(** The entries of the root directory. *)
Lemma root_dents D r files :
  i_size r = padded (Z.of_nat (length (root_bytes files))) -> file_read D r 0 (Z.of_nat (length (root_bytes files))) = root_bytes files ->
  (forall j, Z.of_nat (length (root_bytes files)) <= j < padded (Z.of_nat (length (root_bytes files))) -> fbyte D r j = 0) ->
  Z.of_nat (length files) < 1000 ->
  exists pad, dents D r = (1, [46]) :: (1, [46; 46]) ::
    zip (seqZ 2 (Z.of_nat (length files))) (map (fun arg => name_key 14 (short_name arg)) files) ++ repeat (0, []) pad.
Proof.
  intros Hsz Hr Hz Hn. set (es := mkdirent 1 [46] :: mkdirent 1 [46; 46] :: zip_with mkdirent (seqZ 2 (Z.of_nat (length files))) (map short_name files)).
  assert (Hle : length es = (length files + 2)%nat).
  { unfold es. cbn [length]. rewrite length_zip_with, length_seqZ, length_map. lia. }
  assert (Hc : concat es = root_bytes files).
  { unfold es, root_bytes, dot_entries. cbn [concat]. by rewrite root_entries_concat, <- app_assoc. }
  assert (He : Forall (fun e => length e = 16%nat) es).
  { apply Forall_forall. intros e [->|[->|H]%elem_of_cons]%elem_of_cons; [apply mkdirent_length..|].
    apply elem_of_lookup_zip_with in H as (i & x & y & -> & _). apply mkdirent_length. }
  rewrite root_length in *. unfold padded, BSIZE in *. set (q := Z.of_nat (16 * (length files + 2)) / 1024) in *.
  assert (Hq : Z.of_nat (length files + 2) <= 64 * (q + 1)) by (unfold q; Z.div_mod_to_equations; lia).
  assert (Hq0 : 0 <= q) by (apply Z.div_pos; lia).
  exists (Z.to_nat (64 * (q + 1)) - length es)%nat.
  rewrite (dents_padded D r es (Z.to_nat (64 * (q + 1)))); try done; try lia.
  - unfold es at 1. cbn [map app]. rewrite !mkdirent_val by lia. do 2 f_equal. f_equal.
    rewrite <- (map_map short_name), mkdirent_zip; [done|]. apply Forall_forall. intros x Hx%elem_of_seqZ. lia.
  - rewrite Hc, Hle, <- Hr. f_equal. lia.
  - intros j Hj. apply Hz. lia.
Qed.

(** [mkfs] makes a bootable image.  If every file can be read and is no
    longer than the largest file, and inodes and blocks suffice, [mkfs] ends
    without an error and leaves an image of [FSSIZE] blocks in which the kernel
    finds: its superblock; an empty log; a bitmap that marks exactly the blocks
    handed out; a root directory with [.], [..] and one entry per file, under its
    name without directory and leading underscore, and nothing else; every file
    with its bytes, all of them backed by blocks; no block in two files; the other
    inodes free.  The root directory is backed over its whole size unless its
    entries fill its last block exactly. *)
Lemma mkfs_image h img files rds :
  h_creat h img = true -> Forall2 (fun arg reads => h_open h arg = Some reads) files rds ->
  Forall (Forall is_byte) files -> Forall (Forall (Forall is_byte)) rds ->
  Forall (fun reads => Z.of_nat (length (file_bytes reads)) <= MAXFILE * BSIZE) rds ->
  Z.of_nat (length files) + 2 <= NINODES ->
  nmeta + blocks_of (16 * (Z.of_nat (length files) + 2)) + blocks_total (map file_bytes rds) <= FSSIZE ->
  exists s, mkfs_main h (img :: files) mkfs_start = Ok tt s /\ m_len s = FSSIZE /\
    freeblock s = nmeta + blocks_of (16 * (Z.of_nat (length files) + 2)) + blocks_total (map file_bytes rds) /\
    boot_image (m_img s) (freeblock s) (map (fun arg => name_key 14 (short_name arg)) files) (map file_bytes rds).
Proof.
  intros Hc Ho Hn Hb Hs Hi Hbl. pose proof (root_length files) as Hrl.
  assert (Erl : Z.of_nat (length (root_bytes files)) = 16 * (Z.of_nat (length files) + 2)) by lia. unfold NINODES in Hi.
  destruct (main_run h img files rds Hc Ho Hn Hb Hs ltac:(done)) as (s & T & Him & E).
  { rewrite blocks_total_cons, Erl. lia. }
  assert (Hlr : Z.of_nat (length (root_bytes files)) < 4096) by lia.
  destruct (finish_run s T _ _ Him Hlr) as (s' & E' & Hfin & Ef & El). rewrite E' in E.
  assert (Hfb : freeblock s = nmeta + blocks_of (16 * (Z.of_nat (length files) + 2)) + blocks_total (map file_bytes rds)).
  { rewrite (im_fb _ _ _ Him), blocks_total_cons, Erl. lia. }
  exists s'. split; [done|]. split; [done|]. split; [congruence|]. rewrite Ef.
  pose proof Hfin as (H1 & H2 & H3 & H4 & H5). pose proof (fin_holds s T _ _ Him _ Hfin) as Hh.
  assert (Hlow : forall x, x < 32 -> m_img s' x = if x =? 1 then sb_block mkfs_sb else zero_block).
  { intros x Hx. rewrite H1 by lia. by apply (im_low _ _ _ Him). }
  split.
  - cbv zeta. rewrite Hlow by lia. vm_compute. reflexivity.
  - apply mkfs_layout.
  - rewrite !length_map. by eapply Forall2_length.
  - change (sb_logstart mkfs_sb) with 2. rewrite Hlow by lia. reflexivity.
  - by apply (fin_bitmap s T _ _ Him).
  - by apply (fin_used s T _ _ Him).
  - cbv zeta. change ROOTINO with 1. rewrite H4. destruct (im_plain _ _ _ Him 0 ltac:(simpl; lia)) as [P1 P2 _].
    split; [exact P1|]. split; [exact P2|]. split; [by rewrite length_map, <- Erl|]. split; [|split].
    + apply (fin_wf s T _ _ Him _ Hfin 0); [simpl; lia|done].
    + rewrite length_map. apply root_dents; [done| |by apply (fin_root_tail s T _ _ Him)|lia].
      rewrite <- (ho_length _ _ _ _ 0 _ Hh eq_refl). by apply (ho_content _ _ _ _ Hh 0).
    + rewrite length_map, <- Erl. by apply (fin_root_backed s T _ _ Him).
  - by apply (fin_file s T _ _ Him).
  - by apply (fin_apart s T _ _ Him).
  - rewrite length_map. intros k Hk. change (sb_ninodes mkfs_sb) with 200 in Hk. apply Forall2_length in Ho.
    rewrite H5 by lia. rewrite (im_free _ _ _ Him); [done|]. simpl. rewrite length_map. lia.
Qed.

++++

→ **WORK ITEM**
Reproduce the material above in full, exactly.

→ **EXERCISE RESPONSE**
(** The entries of the root directory. *)
Lemma root_dents D r files :
  i_size r = padded (Z.of_nat (length (root_bytes files))) -> file_read D r 0 (Z.of_nat (length (root_bytes files))) = root_bytes files ->
  (forall j, Z.of_nat (length (root_bytes files)) <= j < padded (Z.of_nat (length (root_bytes files))) -> fbyte D r j = 0) ->
  Z.of_nat (length files) < 1000 ->
  exists pad, dents D r = (1, [46]) :: (1, [46; 46]) ::
    zip (seqZ 2 (Z.of_nat (length files))) (map (fun arg => name_key 14 (short_name arg)) files) ++ repeat (0, []) pad.
Proof.
  intros Hsz Hr Hz Hn. set (es := mkdirent 1 [46] :: mkdirent 1 [46; 46] :: zip_with mkdirent (seqZ 2 (Z.of_nat (length files))) (map short_name files)).
  assert (Hle : length es = (length files + 2)%nat).
  { unfold es. cbn [length]. rewrite length_zip_with, length_seqZ, length_map. lia. }
  assert (Hc : concat es = root_bytes files).
  { unfold es, root_bytes, dot_entries. cbn [concat]. by rewrite root_entries_concat, <- app_assoc. }
  assert (He : Forall (fun e => length e = 16%nat) es).
  { apply Forall_forall. intros e [->|[->|H]%elem_of_cons]%elem_of_cons; [apply mkdirent_length..|].
    apply elem_of_lookup_zip_with in H as (i & x & y & -> & _). apply mkdirent_length. }
  rewrite root_length in *. unfold padded, BSIZE in *. set (q := Z.of_nat (16 * (length files + 2)) / 1024) in *.
  assert (Hq : Z.of_nat (length files + 2) <= 64 * (q + 1)) by (unfold q; Z.div_mod_to_equations; lia).
  assert (Hq0 : 0 <= q) by (apply Z.div_pos; lia).
  exists (Z.to_nat (64 * (q + 1)) - length es)%nat.
  rewrite (dents_padded D r es (Z.to_nat (64 * (q + 1)))); try done; try lia.
  - unfold es at 1. cbn [map app]. rewrite !mkdirent_val by lia. do 2 f_equal. f_equal.
    rewrite <- (map_map short_name), mkdirent_zip; [done|]. apply Forall_forall. intros x Hx%elem_of_seqZ. lia.
  - rewrite Hc, Hle, <- Hr. f_equal. lia.
  - intros j Hj. apply Hz. lia.
Qed.

(** [mkfs] makes a bootable image.  If every file can be read and is no
    longer than the largest file, and inodes and blocks suffice, [mkfs] ends
    without an error and leaves an image of [FSSIZE] blocks in which the kernel
    finds: its superblock; an empty log; a bitmap that marks exactly the blocks
    handed out; a root directory with [.], [..] and one entry per file, under its
    name without directory and leading underscore, and nothing else; every file
    with its bytes, all of them backed by blocks; no block in two files; the other
    inodes free.  The root directory is backed over its whole size unless its
    entries fill its last block exactly. *)
Lemma mkfs_image h img files rds :
  h_creat h img = true -> Forall2 (fun arg reads => h_open h arg = Some reads) files rds ->
  Forall (Forall is_byte) files -> Forall (Forall (Forall is_byte)) rds ->
  Forall (fun reads => Z.of_nat (length (file_bytes reads)) <= MAXFILE * BSIZE) rds ->
  Z.of_nat (length files) + 2 <= NINODES ->
  nmeta + blocks_of (16 * (Z.of_nat (length files) + 2)) + blocks_total (map file_bytes rds) <= FSSIZE ->
  exists s, mkfs_main h (img :: files) mkfs_start = Ok tt s /\ m_len s = FSSIZE /\
    freeblock s = nmeta + blocks_of (16 * (Z.of_nat (length files) + 2)) + blocks_total (map file_bytes rds) /\
    boot_image (m_img s) (freeblock s) (map (fun arg => name_key 14 (short_name arg)) files) (map file_bytes rds).
Proof.
  intros Hc Ho Hn Hb Hs Hi Hbl. pose proof (root_length files) as Hrl.
  assert (Erl : Z.of_nat (length (root_bytes files)) = 16 * (Z.of_nat (length files) + 2)) by lia. unfold NINODES in Hi.
  destruct (main_run h img files rds Hc Ho Hn Hb Hs ltac:(done)) as (s & T & Him & E).
  { rewrite blocks_total_cons, Erl. lia. }
  assert (Hlr : Z.of_nat (length (root_bytes files)) < 4096) by lia.
  destruct (finish_run s T _ _ Him Hlr) as (s' & E' & Hfin & Ef & El). rewrite E' in E.
  assert (Hfb : freeblock s = nmeta + blocks_of (16 * (Z.of_nat (length files) + 2)) + blocks_total (map file_bytes rds)).
  { rewrite (im_fb _ _ _ Him), blocks_total_cons, Erl. lia. }
  exists s'. split; [done|]. split; [done|]. split; [congruence|]. rewrite Ef.
  pose proof Hfin as (H1 & H2 & H3 & H4 & H5). pose proof (fin_holds s T _ _ Him _ Hfin) as Hh.
  assert (Hlow : forall x, x < 32 -> m_img s' x = if x =? 1 then sb_block mkfs_sb else zero_block).
  { intros x Hx. rewrite H1 by lia. by apply (im_low _ _ _ Him). }
  split.
  - cbv zeta. rewrite Hlow by lia. vm_compute. reflexivity.
  - apply mkfs_layout.
  - rewrite !length_map. by eapply Forall2_length.
  - change (sb_logstart mkfs_sb) with 2. rewrite Hlow by lia. reflexivity.
  - by apply (fin_bitmap s T _ _ Him).
  - by apply (fin_used s T _ _ Him).
  - cbv zeta. change ROOTINO with 1. rewrite H4. destruct (im_plain _ _ _ Him 0 ltac:(simpl; lia)) as [P1 P2 _].
    split; [exact P1|]. split; [exact P2|]. split; [by rewrite length_map, <- Erl|]. split; [|split].
    + apply (fin_wf s T _ _ Him _ Hfin 0); [simpl; lia|done].
    + rewrite length_map. apply root_dents; [done| |by apply (fin_root_tail s T _ _ Him)|lia].
      rewrite <- (ho_length _ _ _ _ 0 _ Hh eq_refl). by apply (ho_content _ _ _ _ Hh 0).
    + rewrite length_map, <- Erl. by apply (fin_root_backed s T _ _ Him).
  - by apply (fin_file s T _ _ Him).
  - by apply (fin_apart s T _ _ Him).
  - rewrite length_map. intros k Hk. change (sb_ninodes mkfs_sb) with 200 in Hk. apply Forall2_length in Ho.
    rewrite H5 by lia. rewrite (im_free _ _ _ Him); [done|]. simpl. rewrite length_map. lia.
Qed.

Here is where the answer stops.